The Day He Never Came Home by Andrew DeYoung

The Day He Never Came Home by Andrew DeYoung

Author:Andrew DeYoung [DeYoung, Andrew]
Language: eng
Format: epub
Publisher: Sourcebooks


Chapter 18

As a boy Casey stocked shelves in the general store, worked the front register, swept the floors. But as soon as he was old enough he took a job that took him out of the house, down the road a couple miles to a small resort with boxy little cabins tucked into the rocks along the shore. In the summers Casey would walk to work each day, his shoes crunching in the gravel of the highway shoulder, trucks whipping by just five feet away. At the resort he’d cut the grass. He’d chop firewood and tie bundles together with orange twine for guests to buy. He’d cut brush, clean cabins, scrub the bottoms of the rental canoes and kayaks.

The owner paid him in cash; less than minimum wage, but since they paid him under the table they weren’t withholding any taxes either, so he came out ahead. This is what they told him. He didn’t spend any of the money. Instead he stashed it, wrapped it with a rubber band and tucked it in a rust-pocked coffee can he kept under his bed. He’d count it sometimes at night, taking pleasure in the feel of the edges of the bills against his fingertips, the numbers counting up above five hundred. It was his getting-away money; someday he’d use it to leave this place, start a new life somewhere else.

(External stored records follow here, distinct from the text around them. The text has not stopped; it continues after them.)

#[export] Instance conversation_status_serde : SerdeEnum ConversationStatus.t.
Proof.
  refine {| variants := [ConversationStatus.Pending; ConversationStatus.Running; ConversationStatus.Finished];
            serde_name := λ s, match s with ConversationStatus.Pending => "pending" | ConversationStatus.Running => "running"
                                          | ConversationStatus.Finished => "finished" end |}; serde_enum_laws.
Defined.
Module ConversationSource.
(* chisl-common/src/enums.rs:117-120 ConversationSource *)
Inductive t := Aionui | Telegram.
#[global] Instance serde : SerdeEnum t.
Proof. refine {| variants := [Aionui; Telegram]; serde_name := λ s, match s with Aionui => "aionui" | Telegram => "telegram" end |}; serde_enum_laws. Defined.
End ConversationSource.
Module MessageType.
(* chisl-common/src/enums.rs:125-138 MessageType *)
Inductive t :=
| Text | Tips | ToolCall | ToolGroup | AgentStatus | Permission | AcpToolCall | Plan | Thinking | AvailableCommands
| SkillSuggest | CronTrigger.
#[global] Instance serde : SerdeEnum t.
Proof.
  refine {| variants := [Text; Tips; ToolCall; ToolGroup; AgentStatus; Permission; AcpToolCall; Plan; Thinking; AvailableCommands;
                         SkillSuggest; CronTrigger];
            serde_name := λ m, match m with
              | Text => "text" | Tips => "tips" | ToolCall => "tool_call" | ToolGroup => "tool_group" | AgentStatus => "agent_status"
              | Permission => "permission" | AcpToolCall => "acp_tool_call" | Plan => "plan" | Thinking => "thinking"
              | AvailableCommands => "available_commands" | SkillSuggest => "skill_suggest" | CronTrigger => "cron_trigger" end |};
    serde_enum_laws.
Defined.
End MessageType.
Module MessagePosition.
(* chisl-common/src/enums.rs:143-148 MessagePosition *)
Inductive t := Right | Left | Center | Pop.
#[global] Instance serde : SerdeEnum t.
Proof.
  refine {| variants := [Right; Left; Center; Pop];
            serde_name := λ p, match p with Right => "right" | Left => "left" | Center => "center" | Pop => "pop" end |}; serde_enum_laws.
Defined.
End MessagePosition.
Module MessageStatus.
(* chisl-common/src/enums.rs:153-158 MessageStatus *)
Inductive t := Finish | Pending | Error | Work.
#[global] Instance serde : SerdeEnum t.
Proof.
  refine {| variants := [Finish; Pending; Error; Work];
            serde_name := λ s, match s with Finish => "finish" | Pending => "pending" | Error => "error" | Work => "work" end |}; serde_enum_laws.
Defined.
End MessageStatus.
Module ProtocolType.
(* chisl-common/src/enums.rs:163-169 ProtocolType *)
Inductive t := OpenAI | Anthropic | Gemini | Unknown.
#[global] Instance serde : SerdeEnum t.
Proof.
  refine {| variants := [OpenAI; Anthropic; Gemini; Unknown];
            serde_name := λ s, match s with OpenAI => "openai" | Anthropic => "anthropic" | Gemini => "gemini" | Unknown => "unknown" end |}; serde_enum_laws.
Defined.
End ProtocolType.
Module RemoteAgentProtocol.
(* chisl-common/src/enums.rs:174-180 RemoteAgentProtocol *)
Inductive t := OpenClaw | OpenCode | ZeroClaw | Acp.
#[global] Instance serde : SerdeEnum t.
Proof.
  refine {| variants := [OpenClaw; OpenCode; ZeroClaw; Acp];
            serde_name := λ s, match s with OpenClaw => "openclaw" | OpenCode => "opencode" | ZeroClaw => "zeroclaw" | Acp => "acp" end |}; serde_enum_laws.
Defined.
End RemoteAgentProtocol.
Module RemoteAgentAuthType.
(* chisl-common/src/enums.rs:185-190 RemoteAgentAuthType *)
Inductive t := Bearer | Basic | Password | NoAuth.
#[global] Instance serde : SerdeEnum t.
Proof.
  refine {| variants := [Bearer; Basic; Password; NoAuth];
            serde_name := λ s, match s with Bearer => "bearer" | Basic => "basic" | Password => "password" | NoAuth => "none" end |}; serde_enum_laws.
Defined.
End RemoteAgentAuthType.
Module RemoteAgentStatus.
(* chisl-common/src/enums.rs:195-205 RemoteAgentStatus *)
Inductive t := Unknown | Connected | Pending | Reconnecting | Error.
#[global] Instance serde : SerdeEnum t.
Proof.
  refine {| variants := [Unknown; Connected; Pending; Reconnecting; Error];
            serde_name := λ s, match s with Unknown => "unknown" | Connected => "connected" | Pending => "pending"
                                          | Reconnecting => "reconnecting" | Error => "error" end |}; serde_enum_laws.
Defined.
End RemoteAgentStatus.
Module AgentKillReason.
(* chisl-common/src/enums.rs:210-223 AgentKillReason *)
Inductive t := IdleTimeout | TeamMcpRebuild | TeamDeleted | ConversationDeleted.
#[global] Instance serde : SerdeEnum t.
Proof.
  refine {| variants := [IdleTimeout; TeamMcpRebuild; TeamDeleted; ConversationDeleted];
            serde_name := λ s, match s with IdleTimeout => "idle_timeout" | TeamMcpRebuild => "team_mcp_rebuild"
                                          | TeamDeleted => "team_deleted" | ConversationDeleted => "conversation_deleted" end |}; serde_enum_laws.
Defined.
End AgentKillReason.
Module PreviewContentType.
(* chisl-common/src/enums.rs:228-239 PreviewContentType *)
Inductive t := Markdown | Diff | Code | Html | Pdf | Ppt | Word | Excel | Image | Url.
#[global] Instance serde : SerdeEnum t.
Proof.
  refine {| variants := [Markdown; Diff; Code; Html; Pdf; Ppt; Word; Excel; Image; Url];
            serde_name := λ s, match s with Markdown => "markdown" | Diff => "diff" | Code => "code" | Html => "html" | Pdf => "pdf"
                                          | Ppt => "ppt" | Word => "word" | Excel => "excel" | Image => "image" | Url => "url" end |}; serde_enum_laws.
Defined.
End PreviewContentType.
Module FileChangeOperation.
(* chisl-common/src/enums.rs:244-248 FileChangeOperation *)
Inductive t := Create | Modify | Delete.
#[global] Instance serde : SerdeEnum t.
Proof.
  refine {| variants := [Create; Modify; Delete];
            serde_name := λ s, match s with Create => "create" | Modify => "modify" | Delete => "delete" end |}; serde_enum_laws.
Defined.
End FileChangeOperation.
Module McpSource.
(* chisl-common/src/enums.rs:253-265 McpSource *)
Inductive t := Claude | Gemini | Qwen | Codex | CodeBuddy | OpenCode | Aionrs | Nanobot | Aionui.
#[global] Instance serde : SerdeEnum t.
Proof.
  refine {| variants := [Claude; Gemini; Qwen; Codex; CodeBuddy; OpenCode; Aionrs; Nanobot; Aionui];
            serde_name := λ s, match s with Claude => "claude" | Gemini => "gemini" | Qwen => "qwen" | Codex => "codex"
              | CodeBuddy => "codebuddy" | OpenCode => "opencode" | Aionrs => "aionrs" | Nanobot => "nanobot" | Aionui => "aionui" end |}; serde_enum_laws.
Defined.
End McpSource.
Module McpServerStatus.
(* chisl-common/src/enums.rs:270-275 McpServerStatus *)
Inductive t := Connected | Disconnected | Error | Testing.
#[global] Instance serde : SerdeEnum t.
Proof.
  refine {| variants := [Connected; Disconnected; Error; Testing];
            serde_name := λ s, match s with Connected => "connected" | Disconnected => "disconnected" | Error => "error" | Testing => "testing" end |}; serde_enum_laws.
Defined.
End McpServerStatus.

Casey observed the guests, watched them as they drove in with their gleaming, unrusted cars and parked on the asphalt pads next to their cabins. The license plates mostly said Minnesota, but sometimes he saw other states too. Casey wondered at their lives, made up stories for them. The men were gruff and confident, the women tanned, the children—if they had them—loud and scrubbed so clean they were almost pink. They weren’t rich, probably, but they had money, more money than Casey or anyone he’d ever known. They’d have thought his coffee-can stash paltry. After a few days, a week, or a long holiday weekend, they’d leave, drive away to the lives that were waiting for them back home. While Casey stayed. Worked. And kept saving.

Once, a guest noticed him. A girl. It happened while he was washing the dock, scrubbing it slippery with a bowl of soapy water and a hard-bristled push broom. He was just finishing up, preparing to start up the power washer to rinse the suds off the slats, when he sensed a presence behind him. He turned, and saw her.

She was his age—sixteen, maybe seventeen. Dirty blond hair pulled back, blue-gray eyes, thin lips that were just a little bit shiny. Casey had seen this before and always wondered how girls did it, made their lips gleam, made them sparkle. She wore a baggy hooded sweatshirt that hung around her waist, shorts so short Casey thought at first she wasn’t wearing any pants. Long tanned legs that he allowed himself to glance at, then darted his eyes away.

“Hi,” he said. “Can I help you?”

“No,” the girl said, “I’m just bored.